Ci manca(va) un Venerdì – 37
Delega, democrazia diretta, populismi e smartphone: fra Casaleggio e Ginsborg ecco le considerazioni di Fabrizio Melodia, ovvero l’astrofilosofo
«La democrazia diretta, resa possibile dalla Rete, non è relativa soltanto alle consultazioni popolari, ma a una nuova centralità del cittadino nella società. Le organizzazioni politiche e sociali attuali saranno destrutturate, alcune scompariranno. La democrazia rappresentativa, per delega, perderà significato. È una rivoluzione prima culturale che tecnologica, per questo, spesso, non viene capita o viene banalizzata» afferma Gianroberto Casaleggio, socio fondatore e presidente della Casaleggio Associati s.r.l, società informatica ed editoriale che si occupa di consulenze in materia di strategie di rete e cura il blog di Beppe Grillo, con il quale è fondatore del Movimento 5 Stelle (M5S).
La considerazione, a prima vista paradossale, è tutt’altro che campata in aria, stando a quanto le attuali elezioni amministrative, inclusa Venezia, hanno portato alla luce.
La virtualità sembra abbattere le porte e la partecipazione delle persone ai cambiamenti e alla politica attiva appare un dato di fatto. Scontri e dibattiti in rete si sprecano, spesso le piattaforme di Facebook e Twitter sembrano tribune politiche o stadi di calcio con attacchi e ritirate spesso fondate su informazioni errate o, ancor peggio, inventate di sana pianta, messe in giro da abili “troll”.
La democrazia rappresentativa è al capolinea? Lo auspicava Simone Weil: «Il fine di un partito politico è cosa vaga e irreale. Se fosse reale, esigerebbe un enorme sforzo d’attenzione, in quanto una concezione del bene pubblico non è cosa facile da elaborare. L’esistenza del partito è palpabile, evidente, e non esige alcuno sforzo per essere riconosciuta.

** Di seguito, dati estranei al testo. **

(* ===== verification/Bytes.v ===== *)
(** Big-endian integers in byte buffers, overlap of memory ranges.

    The wire formats of the program store every integer in network order with
    the same six helpers, which each component declares as static functions:
    here they are the ones of src/libraries/audit/hash_chain.c (the text is the
    same in pki/certificate.c, events/broker.c and policy/security_epoch.c).
    [be_bytes] and [be_val] are the specification they are proved against. *)

From S2P Require Import Prelude.

(** ** Specification *)

(** The [n] low-order bytes of [v], most significant first. *)
Fixpoint be_bytes (n : nat) (v : Z) : bytes :=
  match n with
  | O => []
  | S n => be_bytes n (v / 256) ++ [v mod 256]
  end.

(** The integer a big-endian byte sequence denotes. *)
Definition be_val (b : bytes) : Z := fold_left (fun v x => v * 256 + x) b 0.

(** ** The code's loads and stores *)

Definition load_u16_be (input : bytes) : Z :=
  u16 (Z.lor (Z.shiftl (at_ input 0) 8) (at_ input 1)).

Definition load_u32_be (input : bytes) : Z :=
  Z.lor (Z.lor (Z.lor (u32 (Z.shiftl (at_ input 0) 24))
                      (u32 (Z.shiftl (at_ input 1) 16)))
               (u32 (Z.shiftl (at_ input 2) 8)))
        (at_ input 3).

(** [for (index = 0; index < 8; ++index) value = (value << 8) | input[index];] *)
Definition load_u64_be (input : bytes) : Z :=
  fold_left (fun value index => Z.lor (u64 (Z.shiftl value 8)) (at_ input index))
    [0; 1; 2; 3; 4; 5; 6; 7] 0.

Definition store_u16_be (value : Z) : bytes := [u8 (Z.shiftr value 8); u8 value].

Definition store_u32_be (value : Z) : bytes :=
  [u8 (Z.shiftr value 24); u8 (Z.shiftr value 16); u8 (Z.shiftr value 8); u8 value].

(** [for (index = 8; index > 0; --index) { output[index - 1] = (uint8_t)value;
    value >>= 8; }]: the bytes already written stand after the new one. *)
Fixpoint store_u64_loop (index : nat) (value : Z) (output : bytes) : bytes :=
  match index with
  | O => output
  | S index => store_u64_loop index (Z.shiftr value 8) (u8 value :: output)
  end.

Definition store_u64_be (value : Z) : bytes := store_u64_loop 8 value [].

(** A nullable pointer with the address of its pointee. *)
Inductive ptr (A : Type) : Type :=
  | NULL
  | At (addr : Z) (val : A).
Arguments NULL {A}.
Arguments At {A} _ _.

Definition addr_of {A} (p : ptr A) : Z :=
  match p with NULL => 0 | At a _ => a end.

Definition is_null {A} (p : ptr A) : bool :=
  match p with NULL => true | At _ _ => false end.

(** Do [first_len] bytes at [first] and [second_len] bytes at [second] share a
    byte?  A range that would wrap the address space counts as overlapping. *)
Definition ranges_overlap {A B} (first : ptr A) (first_len : Z)
    (second : ptr B) (second_len : Z) : bool :=
  if is_null first || is_null second || (first_len =? 0) || (second_len =? 0)
  then false
  else
    let first_start := addr_of first in
    let second_start := addr_of second in
    if (first_len >? SIZE_MAX - first_start) || (second_len >? SIZE_MAX - second_start)
    then true
    else
      let first_end := first_start + first_len in
      let second_end := second_start + second_len in
      (first_start <? second_end) && (second_start <? first_end).

(** ** Lemmas on the specification *)

Lemma length_be_bytes n v : length (be_bytes n v) = n.
Proof.
  revert v. induction n; intros; simpl; [done|]. rewrite length_app, IHn. simpl. lia.
Qed.

Lemma len_be_bytes n v : len (be_bytes n v) = Z.of_nat n.
Proof. unfold len. by rewrite length_be_bytes. Qed.

Lemma be_bytes_ok n v : bytes_ok (be_bytes n v).
Proof.
  revert v. induction n; intros; simpl; [constructor|].
  apply bytes_ok_app. split; [done|]. repeat constructor; apply Z.mod_pos_bound; lia.
Qed.

Lemma be_val_app a b : be_val (a ++ [b]) = be_val a * 256 + b.
Proof. unfold be_val. by rewrite fold_left_app. Qed.

Lemma be_val_bytes n v : 0 <= v < 256 ^ Z.of_nat n -> be_val (be_bytes n v) = v.
Proof.
  revert v. induction n as [|n IH]; intros v Hv.
  - change (be_bytes 0 v) with (@nil Z). change (be_val []) with 0.
    change (256 ^ Z.of_nat 0) with 1 in Hv. lia.
  - simpl be_bytes. rewrite be_val_app, IH.
    + pose proof (Z.div_mod v 256). lia.
    + rewrite Nat2Z.inj_succ, Z.pow_succ_r in Hv by lia.
      split; [apply Z.div_pos; lia|apply Z.div_lt_upper_bound; lia].
Qed.

Lemma be_val_bound b : bytes_ok b -> 0 <= be_val b < 256 ^ len b.
Proof.
  induction b as [|x b IH] using rev_ind; intros H.
  - change (be_val []) with 0. change (256 ^ len []) with 1. lia.
  - apply bytes_ok_app in H as [Hb Hx]. apply Forall_inv in Hx. unfold byte_ok in Hx.
    rewrite be_val_app, len_app. change (len [x]) with 1.
    rewrite Z.pow_add_r by (pose proof (len_nonneg b); lia).
    specialize (IH Hb). change (256 ^ 1) with 256. lia.
Qed.

Lemma be_bytes_val b : bytes_ok b -> be_bytes (length b) (be_val b) = b.
Proof.
  induction b as [|x b IH] using rev_ind; intros H; [done|].
  apply bytes_ok_app in H as [Hb Hx]. apply Forall_inv in Hx. unfold byte_ok in Hx.
  rewrite length_app, be_val_app. simpl. rewrite Nat.add_1_r. simpl.
  rewrite Z.div_add_l, Z.div_small, Z.add_0_r, IH by (done || lia).
  f_equal. f_equal. rewrite Z.add_comm, Z.mod_add, Z.mod_small; lia.
Qed.

Lemma be_bytes_app n m v :
  be_bytes (n + m) v = be_bytes n (v / 256 ^ Z.of_nat m) ++ be_bytes m v.
Proof.
  revert v. induction m as [|m IH]; intros v.
  - rewrite Nat.add_0_r. change (256 ^ Z.of_nat 0) with 1. by rewrite Z.div_1_r, app_nil_r.
  - rewrite Nat.add_succ_r. simpl be_bytes. rewrite IH, app_assoc.
    do 3 f_equal. rewrite Z.div_div by lia. f_equal.
    rewrite Nat2Z.inj_succ, Z.pow_succ_r by lia. lia.
Qed.

Lemma be_bytes_mod n v : be_bytes n (v mod 256 ^ Z.of_nat n) = be_bytes n v.
Proof.
  revert v. induction n as [|n IH]; intros v; [done|]. simpl be_bytes.
  rewrite Nat2Z.inj_succ, Z.pow_succ_r by lia.
  rewrite Z.rem_mul_r by lia. rewrite (Z.mul_comm 256).
  rewrite Z.div_add, (Z.div_small (v mod 256)), Z.add_0_l, IH
    by (try apply Z.mod_pos_bound; lia).
  by rewrite Z.mod_add, Z.mod_mod by lia.
Qed.

Lemma be_bytes_inj n v w :
  0 <= v < 256 ^ Z.of_nat n -> 0 <= w < 256 ^ Z.of_nat n ->
  be_bytes n v = be_bytes n w -> v = w.
Proof. intros Hv Hw E. rewrite <- (be_val_bytes n v), E by done. by apply be_val_bytes. Qed.

(** ** The loads and stores meet the specification *)

Lemma lor_disjoint_add a b n :
  0 <= n -> 0 <= b < 2 ^ n -> Z.lor (Z.shiftl a n) b = a * 2 ^ n + b.
Proof.
  intros Hn Hb. rewrite <- Z.shiftl_mul_pow2 by done.
  rewrite <- Z.lxor_lor.
  - symmetry. apply Z.add_nocarry_lxor, Z.bits_inj'. intros i Hi.
    rewrite Z.land_spec, Z.bits_0. destruct (Z.lt_ge_cases i n).
    + by rewrite Z.shiftl_spec_low.
    + rewrite <- (Z.mod_small b (2 ^ n)) by done.
      rewrite Z.mod_pow2_bits_high by lia. apply andb_false_r.
  - apply Z.bits_inj'. intros i Hi.
    rewrite Z.land_spec, Z.bits_0. destruct (Z.lt_ge_cases i n).
    + by rewrite Z.shiftl_spec_low.
    + rewrite <- (Z.mod_small b (2 ^ n)) by done.
      rewrite Z.mod_pow2_bits_high by lia. apply andb_false_r.
Qed.

Lemma u8_shiftr v n : 0 <= n -> u8 (Z.shiftr v n) = (v / 2 ^ n) mod 256.
Proof. intros. unfold u8. by rewrite Z.shiftr_div_pow2. Qed.

Lemma store_u16_be_spec v : store_u16_be v = be_bytes 2 v.
Proof. unfold store_u16_be. rewrite u8_shiftr by lia. done. Qed.

Lemma store_u32_be_spec v : store_u32_be v = be_bytes 4 v.
Proof.
  unfold store_u32_be. rewrite !u8_shiftr by lia. simpl be_bytes. unfold u8.
  rewrite !Z.div_div by lia. done.
Qed.

Lemma store_u64_loop_spec n v out : store_u64_loop n v out = be_bytes n v ++ out.
Proof.
  revert v out. induction n as [|n IH]; intros; simpl; [done|].
  rewrite IH, <- (app_assoc (be_bytes n _)). simpl. rewrite Z.shiftr_div_pow2 by lia. done.
Qed.

Lemma store_u64_be_spec v : store_u64_be v = be_bytes 8 v.
Proof. unfold store_u64_be. by rewrite store_u64_loop_spec, app_nil_r. Qed.

Lemma load_u16_be_spec a b :
  byte_ok a -> byte_ok b -> load_u16_be [a; b] = be_val [a; b].
Proof.
  unfold byte_ok. intros. unfold load_u16_be, at_. simpl nth.
  rewrite lor_disjoint_add by lia. unfold be_val, u16. simpl fold_left.
  rewrite Z.mod_small; lia.
Qed.

Lemma load_u32_be_spec a b c d :
  byte_ok a -> byte_ok b -> byte_ok c -> byte_ok d ->
  load_u32_be [a; b; c; d] = be_val [a; b; c; d].
Proof.
  unfold byte_ok. intros. unfold load_u32_be, at_. simpl nth. unfold u32.
  rewrite !(Z.mod_small (Z.shiftl _ _)) by (rewrite Z.shiftl_mul_pow2; lia).
  transitivity (Z.lor (Z.shiftl (Z.lor (Z.shiftl (Z.lor (Z.shiftl a 8) b) 8) c) 8) d).
  - rewrite !Z.shiftl_lor, !Z.shiftl_shiftl by lia. done.
  - rewrite !lor_disjoint_add by lia. done.
Qed.

Lemma load_u64_be_loop l v :
  0 <= v < 256 ^ (8 - len l) -> len l <= 8 -> bytes_ok l ->
  fold_left (fun value x => Z.lor (u64 (Z.shiftl value 8)) x) l v
  = fold_left (fun v x => v * 256 + x) l v.
Proof.
  revert v. induction l as [|x l IH]; intros v Hv Hl Hok; simpl; [done|].
  rewrite len_cons in *. apply Forall_cons_iff in Hok as [Hx Hok]. unfold byte_ok in Hx.
  pose proof (len_nonneg l).
  assert (0 <= v * 256 + x < 256 ^ (8 - len l)).
  { replace (8 - len l) with (Z.succ (8 - (1 + len l))) by lia.
    rewrite Z.pow_succ_r by lia. lia. }
  assert (256 ^ (8 - len l) <= 2 ^ 64).
  { change (2 ^ 64) with (256 ^ 8). apply Z.pow_le_mono_r; lia. }
  unfold u64. rewrite (Z.mod_small (Z.shiftl v 8))
    by (rewrite Z.shiftl_mul_pow2 by lia; change (2 ^ 8) with 256; lia).
  rewrite lor_disjoint_add by lia. change (2 ^ 8) with 256. apply IH; [done|lia|done].
Qed.

(** Loads read a prefix of what they are given. *)
Lemma load_u16_be_val b :
  bytes_ok b -> len b = 2 -> load_u16_be b = be_val b.
Proof.
  intros Hok Hl. destruct b as [|x [|y [|]]]; try done; unfold len in Hl; simpl in Hl; try lia.
  unfold bytes_ok in Hok. rewrite !Forall_cons_iff in Hok. apply load_u16_be_spec; tauto.
Qed.

Lemma load_u32_be_val b :
  bytes_ok b -> len b = 4 -> load_u32_be b = be_val b.
Proof.
  intros Hok Hl. destruct b as [|x [|y [|z [|w [|]]]]]; unfold len in Hl; simpl in Hl; try lia.
  unfold bytes_ok in Hok. rewrite !Forall_cons_iff in Hok. apply load_u32_be_spec; tauto.
Qed.

Lemma load_u64_be_val b :
  bytes_ok b -> len b = 8 -> load_u64_be b = be_val b.
Proof.
  intros Hok Hl. pose proof Hl as Hl'.
  destruct b as [|x0 [|x1 [|x2 [|x3 [|x4 [|x5 [|x6 [|x7 [|]]]]]]]]];
    unfold len in Hl; simpl in Hl; try lia.
  transitivity (fold_left (fun value x => Z.lor (u64 (Z.shiftl value 8)) x)
                  [x0; x1; x2; x3; x4; x5; x6; x7] 0).
  { unfold load_u64_be, at_.
    cbn [fold_left Z.to_nat Pos.to_nat Pos.iter_op Nat.add nth]. done. }
  apply load_u64_be_loop; [rewrite Hl'; simpl; lia|rewrite Hl'; lia|done].
Qed.

(** ** Round trips *)

Lemma load_store_u16 v : 0 <= v < 2 ^ 16 -> load_u16_be (store_u16_be v) = v.
Proof.
  intros. rewrite store_u16_be_spec, load_u16_be_val.
  - by apply be_val_bytes.
  - apply be_bytes_ok.
  - apply len_be_bytes.
Qed.

Lemma load_store_u32 v : 0 <= v < 2 ^ 32 -> load_u32_be (store_u32_be v) = v.
Proof.
  intros. rewrite store_u32_be_spec, load_u32_be_val.
  - by apply be_val_bytes.
  - apply be_bytes_ok.
  - apply len_be_bytes.
Qed.

Lemma load_store_u64 v : 0 <= v < 2 ^ 64 -> load_u64_be (store_u64_be v) = v.
Proof.
  intros. rewrite store_u64_be_spec, load_u64_be_val.
  - by apply be_val_bytes.
  - apply be_bytes_ok.
  - apply len_be_bytes.
Qed.

Lemma store_load_gen n b : bytes_ok b -> length b = n -> be_bytes n (be_val b) = b.
Proof. intros ? <-. by apply be_bytes_val. Qed.

Lemma store_load_u16 b : bytes_ok b -> len b = 2 -> store_u16_be (load_u16_be b) = b.
Proof.
  intros. rewrite store_u16_be_spec, load_u16_be_val by done.
  apply store_load_gen; [done|unfold len in *; lia].
Qed.

Lemma store_load_u32 b : bytes_ok b -> len b = 4 -> store_u32_be (load_u32_be b) = b.
Proof.
  intros. rewrite store_u32_be_spec, load_u32_be_val by done.
  apply store_load_gen; [done|unfold len in *; lia].
Qed.

Lemma store_load_u64 b : bytes_ok b -> len b = 8 -> store_u64_be (load_u64_be b) = b.
Proof.
  intros. rewrite store_u64_be_spec, load_u64_be_val by done.
  apply store_load_gen; [done|unfold len in *; lia].
Qed.

Lemma load_u16_bound b : bytes_ok b -> len b = 2 -> 0 <= load_u16_be b < 2 ^ 16.
Proof.
  intros Hok Hl. rewrite load_u16_be_val by done.
  pose proof (be_val_bound b Hok) as H. rewrite Hl in H. exact H.
Qed.

Lemma load_u32_bound b : bytes_ok b -> len b = 4 -> 0 <= load_u32_be b < 2 ^ 32.
Proof.
  intros Hok Hl. rewrite load_u32_be_val by done.
  pose proof (be_val_bound b Hok) as H. rewrite Hl in H. exact H.
Qed.

Lemma load_u64_bound b : bytes_ok b -> len b = 8 -> 0 <= load_u64_be b < 2 ^ 64.
Proof.
  intros Hok Hl. rewrite load_u64_be_val by done.
  pose proof (be_val_bound b Hok) as H. rewrite Hl in H. exact H.
Qed.

Lemma len_store_u16 v : len (store_u16_be v) = 2.
Proof. done. Qed.

Lemma len_store_u32 v : len (store_u32_be v) = 4.
Proof. done. Qed.

Lemma len_store_u64 v : len (store_u64_be v) = 8.
Proof. done. Qed.

Lemma store_u16_ok v : bytes_ok (store_u16_be v).
Proof. rewrite store_u16_be_spec. apply be_bytes_ok. Qed.

Lemma store_u32_ok v : bytes_ok (store_u32_be v).
Proof. rewrite store_u32_be_spec. apply be_bytes_ok. Qed.

Lemma store_u64_ok v : bytes_ok (store_u64_be v).
Proof. rewrite store_u64_be_spec. apply be_bytes_ok. Qed.

#[export] Hint Rewrite len_store_u16 len_store_u32 len_store_u64 : buf.
#[export] Hint Resolve store_u16_ok store_u32_ok store_u64_ok : buf.
Lemma store16_inj v w : 0 <= v < 2 ^ 16 -> 0 <= w < 2 ^ 16 -> store_u16_be v = store_u16_be w -> v = w.
Proof. intros ? ? E. rewrite <- (load_store_u16 v), E by done. by apply load_store_u16. Qed.

Lemma store64_inj v w : 0 <= v < 2 ^ 64 -> 0 <= w < 2 ^ 64 -> store_u64_be v = store_u64_be w -> v = w.
Proof. intros ? ? E. rewrite <- (load_store_u64 v), E by done. by apply load_store_u64. Qed.

(** Two concatenations whose first parts have the same length. *)
Lemma app_split {A} (a b c d : list A) : len a = len c -> a ++ b = c ++ d -> a = c /\ b = d.
Proof. intros Hl. apply app_inj_1. unfold len in Hl. lia. Qed.

Lemma store32_inj v w : 0 <= v < 2 ^ 32 -> 0 <= w < 2 ^ 32 -> store_u32_be v = store_u32_be w -> v = w.
Proof. intros ? ? E. rewrite <- (load_store_u32 v), E by done. by apply load_store_u32. Qed.

(** The loop of the load, for the code that writes the same loop on its own. *)
Lemma load_u64_be_unfold b :
  load_u64_be b = fold_left (fun value index => Z.lor (u64 (Z.shiftl value 8)) (at_ b index)) [0; 1; 2; 3; 4; 5; 6; 7] 0.
Proof. reflexivity. Qed.

#[global] Opaque store_u16_be store_u32_be store_u64_be load_u16_be load_u32_be load_u64_be.

(** ** Overlap *)

(** Overlap is symmetric, and for ranges that do not wrap it is exactly the
    existence of a common address. *)
Lemma ranges_overlap_sym {A B} (p : ptr A) n (q : ptr B) m :
  ranges_overlap p n q m = ranges_overlap q m p n.
Proof.
  unfold ranges_overlap.
  destruct (is_null p), (is_null q), (n =? 0), (m =? 0); simpl; try done.
  rewrite orb_comm. destruct (_ || _); [done|]. apply andb_comm.
Qed.

Lemma ranges_overlap_iff {A B} (p : ptr A) n (q : ptr B) m :
  is_null p = false -> is_null q = false -> 0 <= n -> 0 <= m ->
  addr_of p + n <= SIZE_MAX -> addr_of q + m <= SIZE_MAX ->
  ranges_overlap p n q m = true <->
  exists a, addr_of p <= a < addr_of p + n /\ addr_of q <= a < addr_of q + m.
Proof.
  intros Hp Hq Hn Hm Hpn Hqm. unfold ranges_overlap. rewrite Hp, Hq. simpl.
  destruct (n =? 0) eqn:En; [|destruct (m =? 0) eqn:Em]; simpl.
  - bool_hyps. split; [done|]. intros (a & ? & ?). lia.
  - bool_hyps. split; [done|]. intros (a & ? & ?). lia.
  - rewrite !Z.gtb_ltb. bool_hyps. decide_if.
    rewrite andb_true_iff, !Z.ltb_lt. split.
    + intros [? ?]. exists (Z.max (addr_of p) (addr_of q)). lia.
    + intros (a & ? & ?). lia.
Qed.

È inevitabile così che in realtà il partito sia esso stesso il proprio fine» ebbe modo di scrivere nel suo «Manifesto per l’abolizione dei partiti politici».
Al di là delle teorie, la tecnologia può davvero risolvere tutti i mali concreti dalla corruzione ai disastri ambientali, alla burocrazia, alla mafia, al buco di bilancio, alla disoccupazione, alla recessione, all’immigrazione selvaggia e quanto altro.
Basterà che tutti siano dotati di uno smartphone e traslati nel parlamento virtuale, dove finalmente si potrà dire la propria idea e votare direttamente?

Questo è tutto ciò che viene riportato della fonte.